What you need to do
Going down the listing below, print exactly each line from the one with "- [Prelude] (this" up to and including the one with "and their round", and skip the rest.

——

(* ===== verification/Prelude.v ===== *)
(** * A verification library for the xlCAdministrator dashboard

    ** The program

    xlCAdministrator ([src/src]) is a React/TypeScript administration
    dashboard for the XLC token on BNB Smart Chain.  Its parts, and how they
    talk to each other:
    - the rates-and-weights engine [lib/ratesAndWeights.ts] (pure
      [normalizeValue], [calculateDailyRate], [validateWeights], and five
      persistence functions over the Firebase node [ratesAndWeights]), its
      forms [components/RatesAndWeights] and the page
      [pages/TokenOperations], which validates a form against its last
      snapshot of the store, writes, and fetches again;
    - authentication: the singleton [auth/authService.ts] (token and user
      mirrored as JSON text in [localStorage]), [AuthContext],
      [ProtectedRoute], the axios instance [lib/api.ts] that sends the
      stored token, and the login page;
    - the wallet: the shared injected provider [window.ethereum], the
      context [web3/WalletContext.tsx] and its copy [web3/hooks/useWallet.ts]
      used by [AccountSelector];
    - on-chain reads through web3 ([lib/web3]): recent transfers with a
      module-level cache, the holder count, and the pages that show them;
    - users and statistics read from Firebase ([pages/Users],
      [services/dashboardService.ts], [pages/Dashboard/api]);
    - the contract deployment page [pages/Deploy];
    - the distribution page [pages/Distribution]: offers and staking pools
      edited in Firebase, and the rewards list;
    - the API management page [pages/APIManagement] over simulated
      services, and the tokenomics page [pages/Tokenomics], a form that
      [set]s one Firebase node and a display subscribed to it.

    ** Files (in dependency order)

    - [Prelude] (this file): the JavaScript [number] type as [num] (a
      rational or NaN) with its operations and the setoid [≡] that compares
      rationals by value, with [Proper] instances for every operation;
      JavaScript truthiness; the [jsres] error monad for code that throws
      and [jsres_map], a list rendered by a function that may throw;
      [tab_panel], the panel a page's tabs show;
      generic lemmas on folds over permutations and over [gmap]s, used
      wherever the code iterates [Object.entries]; the hint database [xlc].
    - [Firebase]: the part of the Realtime Database the code relies on, as
      a typeclass [FbData] of storable values (Firebase refuses NaN) and the
      write operations [fb_set], [fb_remove], [fb_push] on one collection.
    - [Json]: flat JSON objects, [JSON.stringify] and [JSON.parse] on them
      and their round trip; [toLowerCase], [includes] and [toFixed].
    - [RatesEngine]: [Metric], [Weight], [MetricCategory] and the three pure
      functions, with their range, clamping, skipping, linearity and bound
      theorems (the testable properties of the specification).
    - [RatesStore]: the node [ratesAndWeights], the five persistence
      functions, and the invariants they keep (keys agree with the ids
      stored under them, every number is finite).
    - [RatesForms]: [WeightForm.handleSubmit] (the 100% cap) and
      [MetricForm.handleSubmit] with their inputs.
    - [RatesPage]: the TokenOperations page as a step function over (remote
      store, page state) and the system of several administrators' pages
      interleaved on one store: the cap invariant for one page, and the
      reachable states that break it for two.
    - [Auth]: [authService] ([login], [logout], [loadFromStorage], the role
      tests), [AuthProvider], [ProtectedRoute] and the routes of [App.tsx],
      the request interceptor of [lib/api.ts] and [useLogin].
    - [ContractService]: the functions of [services/contractService.ts]
      as the requests they send through the axios instance of
      [lib/api.ts] (base URL, JSON content type, the interceptor's
      [Authorization] header) and their results, with the response
      interceptor's toast on failure; a deployment request after a login
      carries the JSON text of the stored token object.
    - [Wallet]: the shared provider object with its listener list, the two
      copies of the wallet code, their handlers and the mounting of
      [AccountSelector], as a world stepped by user actions and wallet
      events; hexadecimal chain ids ([parseInt]/[toString(16)]) and
      [formatAddress].
    - [Chain]: the BSC node as a value, [getTransactions] with its cache,
      [getTokenHolderCount], [fromWei], and the Transactions and Dashboard
      views.
    - [Users]: Firebase queries ordered by a child ([orderByChild] with
      [startAt], [endAt], [equalTo]), [fetchUsers] with its search filter,
      [fetchUserStats], the dashboard counters and [UserRow]; the Users
      page's filters ([useUserFilters]) and the query they key.
    - [Deploy]: [ParameterConfig] (validation, change and submit handlers),
      [TemplateSelector], [ContractDashboard] as a step function over user
      events, [DeploymentMonitor], [ContractRegistry], [SecurityControls],
      [XLCIntegration] and [TokenDeployment]; [Number], [parseInt] and
      [parseFloat] on decimal text.
    - [DeployViews]: what the registry, XLC integration and security tabs
      render (the registry's render throws on an audited contract) and
      the page's tabs.
    - [Distribution]: Firebase [update] (a merge that recreates a missing
      key) and [push] on records of fields; [OffersManagement] and
      [StakingDashboard] as one manager ([Section Manager]) with their
      forms' handlers and HTML constraint validation; [togglePoolStatus]
      and the pools' cards; [RewardsOverview]'s statistics and rows; the
      page's tabs.
    - [Collection]: the abstract collection an offers or pools page may
      change (create under an unused key, write fields into one key,
      remove one key) and [interface StakingPool] as a field typing; the
      pages refine the collection and create only well-typed pools.
    - [APIManagement]: every tab of the page over its simulated services:
      the react-query state a panel reads ([query]) and the shape all list
      panels share ([panel_view]), the metrics dashboard, the users,
      transactions, staking and liquidity panels with their rows and
      handlers (which only log or select), the liquidity overview, and the
      settings form as a step function with its tab bar and Refresh.
    - [Token]: the XLC contract's reads as a value ([name], [totalSupply],
      [balanceOf]), [getXLCBalance], the dashboard's cards,
      [StatsOverview], [useAccountBalance], the provider choice of
      [provider.ts], and the second [connectWallet] of
      [lib/web3/wallet.ts] over the wallet model of [Wallet].
    - [Tokenomics]: the form's fields, inputs and handlers, its [set] on
      the node, and the display's subscription.
    - [Shell]: the sidebar's links with react-router's [isActive] and the
      contract owner, the user menu and its sign out, the notifications
      bell, the header composing them with the wallet button of [Wallet],
      and [land], which follows the redirects of [App] for a navigation.

    ** What the theorems show

    The engine meets the testable properties of the specification; every
    persistence function keeps the store's invariants and fails exactly on
    NaN; [validateWeights] accepts exactly the maps whose values are all
    numbers with an exact total within 0.01 of 100; one administrator
    cannot exceed the 100% cap but two interleaved ones can, even when
    every write passes a check (the system of pages as a step relation,
    [rtc] over [sys_step_capped]); adding the first metric to an empty
    database breaks the rates page on every later load; a stored session reads back until it expires and logout ends
    it; the wallet context goes deaf after [AccountSelector] unmounts;
    [JSON.parse] inverts [JSON.stringify]; [parseInt] inverts
    [toString(16)]; the transaction cache serves the first caller's limit;
    [newUsers] counts every user whose [createdAt] is a string; a required
    deployment parameter cannot be 0 or false, and a template switch keeps
    the previous template's values; saving an unchanged record is a no-op,
    while a stale form or card recreates a record another administrator
    deleted; a tokenomics update erases every field it does not retype.
    Property kinds beyond these: the transactions search is equivalent to
    case-insensitive substring search ([includes] is proved equivalent to
    occurrence); following [App]'s redirects terminates after one; the
    Distribution pages refine the abstract collection and only create
    pools of [StakingPool]'s type; a failed metrics query would read as
    a healthy API (latent: the service is a mock); after one refused wallet request no action of the page
    brings the Connect button back (a liveness failure); the contract
    registry tab throws on its first render; the Users page lists only
    users of the last status chosen; the sidebar highlights at most one
    link on any path; a deployment request carries the stored token
    object's JSON text and its template identifier reaches the URL
    unescaped; a cleared settings field is submitted as NaN.  Each theorem that has hypotheses comes
    with a witness that applies it on concrete data.

    ** Numbers, time and fuel

    TypeScript [number] is IEEE double.  The model keeps the values the
    code can produce, finite ones and NaN (what [parseFloat] returns on an
    empty field), but computes with exact rationals: rounding is not
    modelled, so the theorems speak of the real-number result the code
    approximates.  Division by zero, which JavaScript answers with an
    infinity, is NaN in [num]: the engine never reaches it (it is guarded
    by [min === max] or divides by 100), and the one display that can, the
    liquidity panel's token ratio, is modelled by [div_toFixed], which
    prints the infinity as JavaScript does.  Time ([Date.now()])
    is a [Z] of milliseconds passed as an argument.  The JSON parser runs
    on fuel equal to the length of its input, which bounds the number of
    fields; hexadecimal printing runs on fuel [1 + log2 n], the number of
    hexadecimal digits bounded by the number of bits.  [land] follows
    redirects on fuel; [Shell.navigation_settles] shows that fuel 1 is
    enough for every path and authentication state.

    ** Not modelled

    The Firebase and web3 libraries themselves (only the behaviour the code
    relies on is stated), React's scheduling (each handler runs to its end
    before the next event), react-query's scheduling (a fetch, refetch or
    the dashboard's 30-second interval is a new [query] state), layout and
    icons, the modules the code imports that are not in the repository
    ([components/Layout], [StatCard], [ErrorBoundary], [ui/Tabs], the
    search bar, [lib/firebase], the Users page's [UserList]), the
    request timeout of the axios instance, the conversion of numbers to text by
    [toString] and [toLocaleString], and the IEEE rounding of [number]
    (so [toFixed] rounds the exact rational).
*)

From Stdlib Require Export QArith Qabs Qminmax Lqa Psatz.
From stdpp Require Export gmap strings list fin_maps.

Declare Scope js_scope.
Delimit Scope js_scope with js.
Open Scope Q_scope.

——

Output of the task
    - [Prelude] (this file): the JavaScript [number] type as [num] (a
      rational or NaN) with its operations and the setoid [≡] that compares
      rationals by value, with [Proper] instances for every operation;
      JavaScript truthiness; the [jsres] error monad for code that throws
      and [jsres_map], a list rendered by a function that may throw;
      [tab_panel], the panel a page's tabs show;
      generic lemmas on folds over permutations and over [gmap]s, used
      wherever the code iterates [Object.entries]; the hint database [xlc].
    - [Firebase]: the part of the Realtime Database the code relies on, as
      a typeclass [FbData] of storable values (Firebase refuses NaN) and the
      write operations [fb_set], [fb_remove], [fb_push] on one collection.
    - [Json]: flat JSON objects, [JSON.stringify] and [JSON.parse] on them
      and their round trip; [toLowerCase], [includes] and [toFixed].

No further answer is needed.